Each vendor is responsible for collecting payment from customers independently and most were embracing the various smart phone credit card processing setups, or accepting cash. You could tell from speaking with them that the screening process had worked. Everyone was running a viable business with unique ideas, this was not a spiced up garage sale.
So why do this? And how does this strategy work at Buffalo Broadway market?
For starters, it would work without the current vendors needing to disrupt their businesses. The Rustbelt Market is 15,000 sqft, while the Broadway Market is a hulking 90,000 sqft. New vendors can be added to the front of the market, which is usually pretty barren. Even if it was twice as successful as the Rustbelt Market there would still be ample space for the existing butchers, diner, and retailers. I am not proposing that the Broadway Market completely abandoned their meat and produce roots. I think that revising the model could augment the business to keep that tradition alive instead of quietly continuing to fade.
The space is already there! The City of Buffalo is maintaining the Broadway Market regardless of whether it is full or largely vacant. Aside from some additional administrative work on the part of the market staff to review vendors and create and manage price structure, the rest of the overhead is already accounted for. The market needs to start looking at the vacant space in the market as an opportunity cost. For example, the lights are always on throughout the whole space. Why not let vendors set up a temporary space for $60 even if it's just on the weekend? Every day paying to light an empty space is an opportunity cost never to be recouped. Like an empty seat on a flight, once that plane takes off you can never realize revenue for that seat.

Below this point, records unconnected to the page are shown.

Definition pf_apply (op : pf_op) (p : Pathfinder) : Pathfinder :=
  match op with
  | PfMarkLookup dest now => mark_lookup_sent p dest now
  | PfEnsureRumor x now => (ensure_rumor p x now).2
  | PfMarkRumorSent x now => mark_rumor_sent p x now
  | PfMarkRumorRetry x now => mark_rumor_retry p x now
  | PfCacheRumor x t => cache_rumor_traffic p x t
  | PfCacheRumorIfAbsent x t => cache_rumor_traffic_if_absent p x t
  | PfAcceptNotify source xformed seq path now => (accept_notify p source xformed seq path now).2
  | PfBroken dest => Pathfinder_handle_broken p dest
  | PfLearn source path now => learn_path_from_traffic p source path now
  | PfRefresh key from now => refresh_if_coords_match p key from now
  | PfCacheTraffic dest t => cache_traffic p dest t
  | PfCleanup path_timeout now => cleanup_expired p path_timeout now
  end.

Definition pf_run (ops : list pf_op) (p : Pathfinder) : Pathfinder := foldl (fun p op => pf_apply op p) p ops.

(** ** Paths *)

(** [i'] is [i] up to its timers and its cached packet. *)
Definition same_route (i i' : PathInfo) : Prop :=
  pi_path i' = pi_path i /\ pi_seq i' = pi_seq i /\ pi_broken i' = pi_broken i.

(** What one operation may do to a cached path. *)
Definition path_change (op : pf_op) (k : PublicKey) (i i' : PathInfo) : Prop :=
  same_route i i'
  \/ (op = PfBroken k /\ i' = i <| pi_broken := true |>)
  \/ (exists x seq path now, op = PfAcceptNotify k x seq path now
        /\ pi_seq i < seq /\ (pi_broken i = true \/ pi_path i <> path)
        /\ pi_path i' = path /\ pi_seq i' = seq /\ pi_broken i' = false /\ pi_last_refresh i' = now).

Lemma alter_change {A} (f : A -> A) (m : gmap PublicKey A) dest k i i' :
  m !! k = Some i -> alter f dest m !! k = Some i' -> i' = i \/ (k = dest /\ i' = f i).
Proof.
  intros Hi. destruct (decide (dest = k)) as [->|Hne].
  - rewrite lookup_alter_eq, Hi. intros [= <-]. by right.
  - rewrite lookup_alter_ne by done. rewrite Hi. intros [= <-]. by left.
Qed.

Lemma accept_notify_paths p source x seq path now k i i' :
  pf_paths p !! k = Some i -> pf_paths (accept_notify p source x seq path now).2 !! k = Some i' ->
  i' = i \/ path_change (PfAcceptNotify source x seq path now) k i i'.
Proof.
  unfold accept_notify. intros Hi. destruct (pf_paths p !! source) as [j|] eqn:Hs.
  - destruct (Z.leb_spec seq (pi_seq j)) as [?|Hlt]; [by intros Hk; simpl in Hk; left; congruence|].
    destruct (negb (pi_broken j) && bool_decide (pi_path j = path)) eqn:Hc;
      [by intros Hk; simpl in Hk; left; congruence|].
    unfold set_field. simpl. destruct (decide (source = k)) as [->|Hne].
    + rewrite lookup_insert_eq. intros [= <-]. right. right. right. rewrite Hi in Hs. injection Hs as <-.
      exists x, seq, path, now. split_and!; try done.
      apply andb_false_iff in Hc as [Hc|Hc]; [by left; destruct (pi_broken i)|right].
      by apply bool_decide_eq_false in Hc.
    + rewrite lookup_insert_ne by done. intros Hk. left. congruence.
  - assert (source <> k) by congruence. destruct (pf_rumors p !! x) as [ru|].
    + destruct (ru_traffic ru); [case_decide|]; unfold set_field; simpl;
        rewrite lookup_insert_ne by done; intros Hk; left; congruence.
    + intros Hk. left. simpl in Hk. congruence.
Qed.

Lemma reset_timeout_paths p key now k i i' :
  pf_paths p !! k = Some i -> pf_paths (reset_timeout p key now) !! k = Some i' -> same_route i i'.
Proof.
  unfold reset_timeout. intros Hi. destruct (pf_paths p !! key) as [j|] eqn:Hk;
    [|intros Hx; assert (i' = i) as -> by congruence; done].
  destruct (negb _); [|intros Hx; assert (i' = i) as -> by congruence; done].
  unfold set_field. simpl. destruct (decide (key = k)) as [->|Hne].
  - rewrite lookup_insert_eq. intros [= <-]. rewrite Hi in Hk. by injection Hk as ->.
  - rewrite lookup_insert_ne by done. intros Hx. assert (i' = i) as -> by congruence. done.
Qed.

Lemma pf_apply_paths op p k i i' :
  pf_paths p !! k = Some i -> pf_paths (pf_apply op p) !! k = Some i' -> path_change op k i i'.
Proof.
  intros Hi Hi'. assert (Hrefl : i' = i -> path_change op k i i') by (intros ->; by left).
  destruct op as [| | | | | |source x seq path now|dest|source path now|key from now|dest t|tmo now];
    simpl in Hi'.
  - destruct (alter_change _ _ _ _ _ _ Hi Hi') as [?|[_ ->]]; [auto|by left].
  - apply Hrefl. unfold ensure_rumor in Hi'. destruct (pf_rumors p !! x); simpl in Hi'; congruence.
  - apply Hrefl. simpl in Hi'. congruence.
  - apply Hrefl. simpl in Hi'. congruence.
  - apply Hrefl. simpl in Hi'. congruence.
  - apply Hrefl. simpl in Hi'. congruence.
  - destruct (accept_notify_paths _ _ _ _ _ _ _ _ _ Hi Hi'); auto.
  - destruct (alter_change _ _ _ _ _ _ Hi Hi') as [?|[-> ->]]; [auto|]. right. by left.
  - unfold learn_path_from_traffic in Hi'. destruct (pf_paths p !! source) as [j|] eqn:Hs; [apply Hrefl; congruence|].
    apply Hrefl. unfold set_field in Hi'. simpl in Hi'. rewrite lookup_insert_ne in Hi' by congruence. congruence.
  - unfold refresh_if_coords_match in Hi'. destruct (pf_paths p !! key) as [j|]; [|apply Hrefl; congruence].
    destruct (_ && _); [|apply Hrefl; congruence]. left. by eapply reset_timeout_paths.
  - destruct (alter_change _ _ _ _ _ _ Hi Hi') as [?|[_ ->]]; [auto|by left].
  - apply Hrefl. apply map_lookup_filter_Some in Hi' as [Hi' _]. congruence.
Qed.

We have seen a market for this. As I stated before, we all marvel at the crowds at the local festivals. The Saturday Artisan Market at the Wharf has drawn visitors to Canalside. This is not to compete with those entities, it's to compliment them. The festivals are just that, a few one offs a year. Since the Wharf is a temporary setup, it gives vendors little opportunity to establish much outside of a tent and folding table. Some of the well-established vendors at the Rustbelt Market have put a lot of time and effort into their spaces to make it their own. I also don't think the Wharf would be a hospitable site for those vendors a large portion of the year, while the Broadway Market offers a location viable throughout all seasons.
It would be a huge omission for me to not address the neighborhood while writing about the Broadway Market. Broadway-Fillmore is a distressed area that many people try to speed through or avoid all together. There have been those that suggest moving the Market downtown a good solution. This technique of avoidance hasn't seemed to help us thus far as a city or a region. At this point it would be difficult to save every dilapidated house dotting this neighborhood, taking into account its current state. However, I think we have a responsibility to identify anchors that will be catalysts for neighborhoods in the future that many believe don't have one. The Broadway Market is one of those anchors and deserves to be fought for.
While the neighborhood around the market struggles for now, I think the oft-maligned parking it has is a strength. Most visitors to the Market, should this strategy be adopted, would not be walking. The parking lot is secure and onsite. While trying to establish a viable entity in one of the most distressed areas in the region the onsite parking makes safety and the perception of safety manageable.
I know that the will to keep the Broadway Market is alive and well. You can feel it each Easter, or in the sadness that creeps in when a conversation shifts to its former glory. The question is can we capture that will and forge a new direction for the old market in a changing, global, and 'online' world.